Data for analysis:
(** C1 (as stated) fails: alice is registered at [root1] and proposes a
    block whose consensus payload does not decode; deserialization raises a
    [ValueError], and [verify_block] returns [True], not [False]. *)
Lemma deserialization_failure_accepted :
  resolves Demo.env Demo.garbled Demo.w0 tt [Demo.alice] [Demo.alice]
    Demo.w0 ∧
  0 < length [Demo.alice] ∧
  raised_at Demo.env Deserialization Demo.garbled tt [Demo.alice] Demo.w0
    (mkExc ValueError "Expecting value: line 1 column 1 (char 0)")
    (debug_block_signer Demo.alice Demo.w0).2 ∧
  (verify_block Demo.env Demo.garbled Demo.w0).1 = Returns true ∧
  (verify_block Demo.env Demo.garbled Demo.w0).1 ≠ Returns false.
Proof.
  split; [apply demo_resolves; reflexivity|].
  split; [simpl; lia|].
  split.
  - exists Demo.alice, Demo.w0, ["{poet-alice:1}"; "{poet-alice:0}"],
      (debug_block_signer Demo.alice Demo.w0).2.
    repeat split; reflexivity.
  - split; [reflexivity|]. vm_compute. discriminate.
Qed.
(** * Kompass-App: offline-first synchronisation and resilience subsystem

    A shallow embedding of the TypeScript services of the repository

    - [src/services/encryptionService.ts]   (EncryptionService)
    - [src/services/dataService.ts]         (SupabaseStorageBackend,
                                             LocalStorageBackend,
                                             HybridDataService)
    - [src/services/errorHandlingService.ts] (ErrorHandlingService)
    - [src/services/syncService.ts]         (SyncService)

    Asynchronous methods are embedded as computations in a state-and-exception
    monad over one [World]: every [await] is a sequencing point, a rejected
    promise is a thrown [JsError], [try]/[catch] is [try_catch].  The
    JavaScript built-ins ([JSON.stringify], [JSON.parse], [btoa], [atob],
    [Date]) and the clock are the boundary of the embedding.  Behind the
    Supabase client the [World] holds the tables the services name, as lists
    of rows, with the defaults of [database/schema.sql]; what the database
    or the browser's storage may refuse is scripted, request by request.
    A loop that the source does not bound runs on fuel. *)

From Stdlib Require Import ZArith List Bool Lia.
From Stdlib Require Import Sorting.Sorted Sorting.Permutation.
From Stdlib Require Import Strings.String Strings.Ascii.
From stdpp Require Import base gmap strings list pretty.
(** The loop of [process_query].  [stdout] holds the strings printed so
    far, one per call of [print]. *)
Fixpoint process_queries (inverted_index : LoadedIndex) (queries : list qword)
    (stdout : list pystr) : outcome unit * list pystr :=
  match queries with
  | [] => (Done (), stdout)
  | query :: rest =>
      match first_item query with
      | Failed e => (Failed e, stdout)
      | Done first =>
          let stdout := stdout ++ [first] in
          match query_object inverted_index (query_terms query) with
          | Raise e => (Failed (Core e), stdout)
          | Ok values =>
              let doc_indexes := join [44] (py_str <$> values) in
              process_queries inverted_index rest (stdout ++ [doc_indexes])
          end
      end
  end.

Definition process_query (queries : list qword) (index : pystr)
    (files : gmap pystr pystr) : outcome unit * list pystr :=
  match load index files with
  | Raise e => (Failed (Core e), [])
  | Ok inverted_index => process_queries inverted_index queries []
  end.
End Printing.

(** ** Further notions the properties are stated with *)

(** The distinct elements of a list, in the order of their first occurrence. *)
Fixpoint first_occurrences (l : list pystr) : list pystr :=
  match l with
  | [] => []
  | x :: l' => x :: filter (fun y => y <> x) (first_occurrences l')
  end.

(** A text [load_documents] can return: not empty, without a tab, a line
    feed or a carriage return, and not ending in whitespace. *)
Definition clean_text (text : pystr) : Prop :=
  text <> [] /\ (9 ∉ text) /\ (10 ∉ text) /\ (13 ∉ text) /\
  forall c, last text = Some c -> isspace c = false.

(** The line of a record in the file of documents, and the file of a list
    of records. *)
Definition dataset_line (record : Z * pystr) : pystr :=
  int_repr record.1 ++ [9] ++ record.2 ++ [10].

Definition dataset_text (records : list (Z * pystr)) : pystr :=
  records ≫= dataset_line.

(** The mapping that assigning the records in order builds. *)
Definition documents_of (records : list (Z * pystr)) : dict Z pystr :=
  foldl (fun documents record => dict_setitem record.1 record.2 documents) [] records.

(** A line [load_documents] reads a record from: between the whitespace
    around it stand two fields separated by the only tab, and [int] accepts
    the first. *)
Definition record_line `{Builtins} (line : pystr) : Prop :=
  exists doc_id text,
    strip line = doc_id ++ [9] ++ text /\ (9 ∉ doc_id) /\ (9 ∉ text) /\
    is_Some (py_int doc_id).

(** The number of tabs of a string. *)
Definition tabs (s : pystr) : nat := count_occ N.eq_dec s 9.

(** What [process_query] prints first for a query, and the terms it looks up. *)
Definition first_of (query : qword) : pystr :=
  match query with
  | Word s => take 1 s
  | Group terms => default [] (head terms)
  end.

Definition terms_of (query : qword) : list pystr :=
  match query with
  | Word s => split s
  | Group terms => terms
  end.

(** A query [process_query] can print the head of. *)
Definition nonempty_query (query : qword) : Prop :=
  match query with
  | Word s => s <> []
  | Group terms => terms <> []
  end.

(** One step of the order in which the keys of a dict come to be. *)
Definition add_key (ks : list pystr) (k : pystr) : list pystr :=
  if decide (k ∈ ks) then ks else ks ++ [k].

(** The values that hold nothing: no container and no [str]. *)
Definition scalar (v : pyval) : Prop :=
  match v with
  | PyNone | PyBool _ | PyInt _ | PyFloat _ => True
  | _ => False
  end.


(** * Dictionaries *)

Section DictFacts.
Context {K V : Type} `{EqDecision K}.
Implicit Types (k : K) (v : V) (d : dict K V).

Lemma dict_lookup_setitem_eq k v d : dict_lookup k (dict_setitem k v d) = Some v.
Proof.
  induction d as [|[k' v'] d IH]; simpl.
  - by rewrite decide_True.
  - destruct (decide (k = k')) as [->|Hne]; simpl.
    + by rewrite decide_True.
    + by rewrite decide_False.
Qed.

Lemma dict_lookup_setitem_ne k k' v d :
  k <> k' -> dict_lookup k' (dict_setitem k v d) = dict_lookup k' d.
Proof.
  intros Hne. induction d as [|[k0 v0] d IH]; simpl.
  - by rewrite decide_False.
  - destruct (decide (k = k0)) as [->|Hk]; simpl.
    + by rewrite !decide_False.
    + by rewrite IH.
Qed.

Lemma dict_lookup_None k d : dict_lookup k d = None <-> k ∉ keys d.
Proof.
  induction d as [|[k' v'] d IH]; simpl.
  - split; [intros _; apply not_elem_of_nil | done].
  - rewrite not_elem_of_cons. destruct (decide (k = k')) as [->|Hne]; simpl.
    + split; [done | by intros [? _]].
    + rewrite IH. tauto.
Qed.

Lemma dict_setitem_new k v d : dict_lookup k d = None -> dict_setitem k v d = d ++ [(k, v)].
Proof.
  induction d as [|[k' v'] d IH]; simpl; [done|].
  destruct (decide (k = k')); [done|]. intros Hd. by rewrite IH.
Qed.

Lemma dict_setitem_twice k v v' d :
  dict_setitem k v' (dict_setitem k v d) = dict_setitem k v' d.
Proof.
  induction d as [|[k0 v0] d IH]; simpl.
  - by rewrite decide_True.
  - destruct (decide (k = k0)) as [->|Hne]; simpl.
    + by rewrite decide_True.
    + by rewrite decide_False, IH.
Qed.

Lemma dict_setitem_Forall (P : K * V -> Prop) k v d :
  (forall k', P (k', v)) -> Forall P d -> Forall P (dict_setitem k v d).
Proof.
  intros Hv. induction 1 as [|[k0 v0] d Hx Hd IH]; simpl.
  - by repeat constructor.
  - destruct (decide (k = k0)); constructor; auto.
Qed.

Lemma dict_lookup_elem_of k v d : dict_lookup k d = Some v -> (k, v) ∈ d.
Proof.
  induction d as [|[k' v'] d IH]; simpl; [done|].
  destruct (decide (k = k')) as [->|Hne].
  - intros [= ->]. apply list_elem_of_here.
  - intros Hd. apply list_elem_of_further; auto.
Qed.

Lemma dict_contains_lookup k d :
  dict_contains k d = true <-> is_Some (dict_lookup k d).
Proof.
  unfold dict_contains. destruct (dict_lookup k d); split; by try (intros [? ?]).
Qed.
End DictFacts.

(** * The tokenizer *)

Lemma split_run_fragments s word :
  split_run s word = filter (fun fragment => fragment <> []) (fragments s word).
Proof.
  revert word. induction s as [|c s IH]; intros word; simpl.
  - destruct word.
    + by rewrite filter_cons_False by (intros Hne; by apply Hne).
    + by rewrite filter_cons_True.
  - destruct (isspace c).
    + destruct word.
      * rewrite filter_cons_False by (intros Hne; by apply Hne). apply IH.
      * rewrite filter_cons_True by done. by rewrite IH.
    + apply IH.
Qed.

Lemma split_run_tokens s word :
  Forall (fun c => isspace c = false) word -> Forall token (split_run s word).
Proof.
  revert word. induction s as [|c s IH]; intros word Hword; simpl.
  - destruct word; [constructor|]. apply Forall_cons. split; [by split | constructor].
  - destruct (isspace c) eqn:Hc.
    + destruct word.
      * apply IH. constructor.
      * apply Forall_cons. split; [by split | apply IH; constructor].
    + apply IH. apply Forall_app. split; [done | by repeat constructor].
Qed.

Lemma lower_literal `{UnicodeData} (s : pystr) :
  forallb (fun c => c <? 128) s = true -> lower s = ascii_tolower <$> s.
Proof.
  intros Hs. apply lower_ascii.
  rewrite forallb_forall in Hs. apply Forall_forall. intros c Hc.
  apply N.ltb_lt, Hs. by apply list_elem_of_In.
Qed.

(** * The builder *)

Section BuildFacts.
Context `{UnicodeData}.

Lemma index_words_step doc_id word rest d :
  index_words doc_id (word :: rest) d =
  index_words doc_id rest (dict_setitem word (postings d word ++ [doc_id]) d).
Proof.
  simpl. unfold postings, dict_contains, dict_getitem.
  destruct (dict_lookup word d) as [l|] eqn:Hl; simpl.
  - by rewrite Hl.
  - rewrite dict_lookup_setitem_eq. simpl. by rewrite dict_setitem_twice.
Qed.

Lemma postings_setitem_eq d word l : postings (dict_setitem word l d) word = l.
Proof. unfold postings. by rewrite dict_lookup_setitem_eq. Qed.

Lemma postings_setitem_ne d word word' l :
  word <> word' -> postings (dict_setitem word l d) word' = postings d word'.
Proof. intros. unfold postings. by rewrite dict_lookup_setitem_ne. Qed.

Lemma index_words_total doc_id cleaned_text d :
  exists d', index_words doc_id cleaned_text d = Ok d'.
Proof.
  revert d. induction cleaned_text as [|word rest IH]; intros d.
  - by eexists.
  - rewrite index_words_step. apply IH.
Qed.

Lemma index_words_postings doc_id cleaned_text d d' word :
  index_words doc_id cleaned_text d = Ok d' ->
  postings d' word =
  postings d word ++ ((fun _ => doc_id) <$> filter (fun w => w = word) cleaned_text).
Proof.
  revert d. induction cleaned_text as [|w rest IH]; intros d.
  - intros [= <-]. by rewrite filter_nil, app_nil_r.
  - rewrite index_words_step. intros Hd'. rewrite (IH _ Hd').
    destruct (decide (w = word)) as [->|Hne].
    + rewrite postings_setitem_eq, filter_cons_True by done.
      by rewrite <- app_assoc.
    + by rewrite postings_setitem_ne, filter_cons_False by done.
Qed.

Lemma index_words_Forall (P : list Z -> Prop) doc_id cleaned_text d d' :
  (forall l, l = [] \/ P l -> P (l ++ [doc_id])) ->
  index_words doc_id cleaned_text d = Ok d' ->
  Forall (fun item => P item.2) d -> Forall (fun item => P item.2) d'.
Proof.
  intros HP. revert d. induction cleaned_text as [|w rest IH]; intros d.
  - by intros [= <-].
  - rewrite index_words_step. intros Hd' Hd. apply (IH _ Hd').
    apply dict_setitem_Forall; [|done]. intros k'. apply HP.
    unfold postings. destruct (dict_lookup w d) as [l|] eqn:Hl; simpl; [right | by left].
    apply dict_lookup_elem_of in Hl. rewrite Forall_forall in Hd. apply (Hd _ Hl).
Qed.

Lemma index_documents_total documents d :
  exists d', index_documents documents d = Ok d'.
Proof.
  revert d. induction documents as [|[doc_id text] rest IH]; intros d; simpl.
  - by eexists.
  - destruct (index_words_total doc_id (tokenize text) d) as [d1 ->]. apply IH.
Qed.

Lemma index_documents_postings documents d d' word :
  index_documents documents d = Ok d' ->
  postings d' word = postings d word ++ spec_postings documents word.
Proof.
  revert d. induction documents as [|[doc_id text] rest IH]; intros d; simpl.
  - intros [= <-]. by rewrite app_nil_r.
  - destruct (index_words doc_id (tokenize text) d) as [d1|] eqn:Hd1; [|done].
    simpl. intros Hd'. rewrite (IH _ Hd'), (index_words_postings _ _ _ _ _ Hd1).
    by rewrite <- app_assoc.
Qed.

Lemma index_documents_invariant (seen documents : dict Z pystr) d d' :
  index_documents documents d = Ok d' ->
  Forall (fun item => postings_from (keys (seen ++ documents)) item.2) d ->
  Forall (fun item => postings_from (keys (seen ++ documents)) item.2) d'.
Proof.
  revert seen d. induction documents as [|[doc_id text] rest IH]; intros seen d; simpl.
  - by intros [= <-].
  - destruct (index_words doc_id (tokenize text) d) as [d1|] eqn:Hd1; [|done].
    simpl. intros Hd' Hd.
    replace (seen ++ (doc_id, text) :: rest) with ((seen ++ [(doc_id, text)]) ++ rest)
      in * by (by rewrite <- app_assoc).
    apply (IH _ _ Hd').
    eapply index_words_Forall; [|exact Hd1|exact Hd].
    intros l Hl. split; [by destruct l|].
    apply Forall_app. split.
    + destruct Hl as [->|[_ Hids]]; [constructor|done].
    + repeat constructor. unfold keys. rewrite !fmap_app.
      apply elem_of_app. left. apply elem_of_app. right. apply list_elem_of_here.
Qed.

End BuildFacts.

(** * Query *)

Lemma query_loop_spec d words doc_indexes :
  query_loop d words doc_indexes = Ok (doc_indexes ++ spec_query d words).
Proof.
  revert doc_indexes. induction words as [|word rest IH]; intros doc_indexes; simpl.
  - by rewrite app_nil_r.
  - unfold dict_contains, dict_getitem, spec_query.
    destruct (dict_lookup word d) as [l|] eqn:Hl; simpl.
    + rewrite IH. by rewrite <- app_assoc.
    + by rewrite IH.
Qed.


(** * The heap model *)

Lemma unchanged_but_refl l w : unchanged_but l w w.
Proof. by split. Qed.

Lemma unchanged_but_trans l w1 w2 w3 :
  unchanged_but l w1 w2 -> unchanged_but l w2 w3 -> unchanged_but l w1 w3.
Proof.
  intros [Hf1 Ho1] [Hf2 Ho2]. split; [congruence|].
  intros l' Hl'. by rewrite Ho2, Ho1.
Qed.

Lemma heap_extend_unchanged dst items w : unchanged_but dst w (Heap.extend dst items w).2.
Proof.
  unfold Heap.extend. destruct (Heap.objects w !! dst) as [[old|]|]; simpl;
    try apply unchanged_but_refl.
  split; [done|]. intros l' Hl'. simpl. by rewrite lookup_insert_ne.
Qed.

Lemma heap_query_loop_unchanged words_ids doc_indexes words w :
  unchanged_but doc_indexes w (Heap.query_loop words_ids doc_indexes words w).2.
Proof.
  revert w. induction words as [|word rest IH]; intros w; simpl.
  - apply unchanged_but_refl.
  - unfold mbind, Heap.prog_bind, Heap.get_dict.
    destruct (Heap.objects w !! words_ids) as [[|entries]|]; simpl;
      try apply unchanged_but_refl.
    destruct (dict_contains word entries); simpl; [|apply IH].
    unfold Heap.lift. destruct (dict_getitem word entries) as [l|]; simpl;
      [|apply unchanged_but_refl].
    unfold Heap.get_list.
    destruct (Heap.objects w !! l) as [[items|]|]; simpl;
      try apply unchanged_but_refl.
    pose proof (heap_extend_unchanged doc_indexes items w) as Hext.
    destruct (Heap.extend doc_indexes items w) as [[[]|e] w1]; simpl in *; [|done].
    eapply unchanged_but_trans; [exact Hext|apply IH].
Qed.

(** [query] leaves every object that existed before the call as it was:
    the only object it writes is the list it allocates. *)
Lemma heap_query_frame self words w l :
  is_Some (Heap.objects w !! l) ->
  Heap.objects (Heap.query self words w).2 !! l = Heap.objects w !! l.
Proof.
  intros Hl. unfold Heap.query, mbind, Heap.prog_bind, Heap.alloc. simpl.
  set (doc_indexes := fresh (dom (Heap.objects w))).
  assert (l <> doc_indexes) as Hne.
  { intros ->. apply (is_fresh (dom (Heap.objects w))). by apply elem_of_dom. }
  set (w0 := Heap.mkWorld _ _).
  pose proof (heap_query_loop_unchanged self doc_indexes words w0) as [_ Hloop].
  destruct (Heap.query_loop self doc_indexes words w0) as [[[]|e] w1]; simpl in *;
    rewrite (Hloop _ Hne); subst w0; simpl; by rewrite lookup_insert_ne.
Qed.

Exercise prompt:
Word for word, restate the lines of the data above that fall between the line holding "(Failed e, stdout)" and the line holding "Definition documents_of (records", inclusive, and no other lines.

Finished task:
      | Failed e => (Failed e, stdout)
      | Done first =>
          let stdout := stdout ++ [first] in
          match query_object inverted_index (query_terms query) with
          | Raise e => (Failed (Core e), stdout)
          | Ok values =>
              let doc_indexes := join [44] (py_str <$> values) in
              process_queries inverted_index rest (stdout ++ [doc_indexes])
          end
      end
  end.

Definition process_query (queries : list qword) (index : pystr)
    (files : gmap pystr pystr) : outcome unit * list pystr :=
  match load index files with
  | Raise e => (Failed (Core e), [])
  | Ok inverted_index => process_queries inverted_index queries []
  end.
End Printing.

(** ** Further notions the properties are stated with *)

(** The distinct elements of a list, in the order of their first occurrence. *)
Fixpoint first_occurrences (l : list pystr) : list pystr :=
  match l with
  | [] => []
  | x :: l' => x :: filter (fun y => y <> x) (first_occurrences l')
  end.

(** A text [load_documents] can return: not empty, without a tab, a line
    feed or a carriage return, and not ending in whitespace. *)
Definition clean_text (text : pystr) : Prop :=
  text <> [] /\ (9 ∉ text) /\ (10 ∉ text) /\ (13 ∉ text) /\
  forall c, last text = Some c -> isspace c = false.

(** The line of a record in the file of documents, and the file of a list
    of records. *)
Definition dataset_line (record : Z * pystr) : pystr :=
  int_repr record.1 ++ [9] ++ record.2 ++ [10].

Definition dataset_text (records : list (Z * pystr)) : pystr :=
  records ≫= dataset_line.

(** The mapping that assigning the records in order builds. *)
Definition documents_of (records : list (Z * pystr)) : dict Z pystr :=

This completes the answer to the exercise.